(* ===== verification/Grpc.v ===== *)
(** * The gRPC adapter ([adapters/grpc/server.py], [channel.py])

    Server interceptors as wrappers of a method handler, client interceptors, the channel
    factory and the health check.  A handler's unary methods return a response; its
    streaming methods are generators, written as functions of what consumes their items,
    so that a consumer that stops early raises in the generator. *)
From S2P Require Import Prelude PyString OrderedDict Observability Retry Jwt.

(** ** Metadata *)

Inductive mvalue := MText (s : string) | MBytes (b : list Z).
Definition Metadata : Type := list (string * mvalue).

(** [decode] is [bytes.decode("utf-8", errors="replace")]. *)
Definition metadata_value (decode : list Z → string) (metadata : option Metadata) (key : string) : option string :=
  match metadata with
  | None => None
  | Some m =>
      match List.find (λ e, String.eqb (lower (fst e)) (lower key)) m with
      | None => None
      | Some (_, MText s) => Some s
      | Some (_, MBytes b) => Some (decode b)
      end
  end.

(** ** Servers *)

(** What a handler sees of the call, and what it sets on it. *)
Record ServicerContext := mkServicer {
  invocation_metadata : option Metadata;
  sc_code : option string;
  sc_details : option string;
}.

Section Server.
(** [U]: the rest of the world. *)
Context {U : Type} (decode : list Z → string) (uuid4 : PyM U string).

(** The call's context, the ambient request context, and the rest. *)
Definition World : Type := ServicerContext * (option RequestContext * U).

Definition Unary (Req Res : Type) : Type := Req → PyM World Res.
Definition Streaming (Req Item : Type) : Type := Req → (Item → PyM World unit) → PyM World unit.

========================================

Go to the line with "Section Server." in the entries above and repeat every line from there through the line with "Definition World : Type", exactly and with no other text.

Section Server.
(** [U]: the rest of the world. *)
Context {U : Type} (decode : list Z → string) (uuid4 : PyM U string).

(** The call's context, the ambient request context, and the rest. *)
Definition World : Type := ServicerContext * (option RequestContext * U).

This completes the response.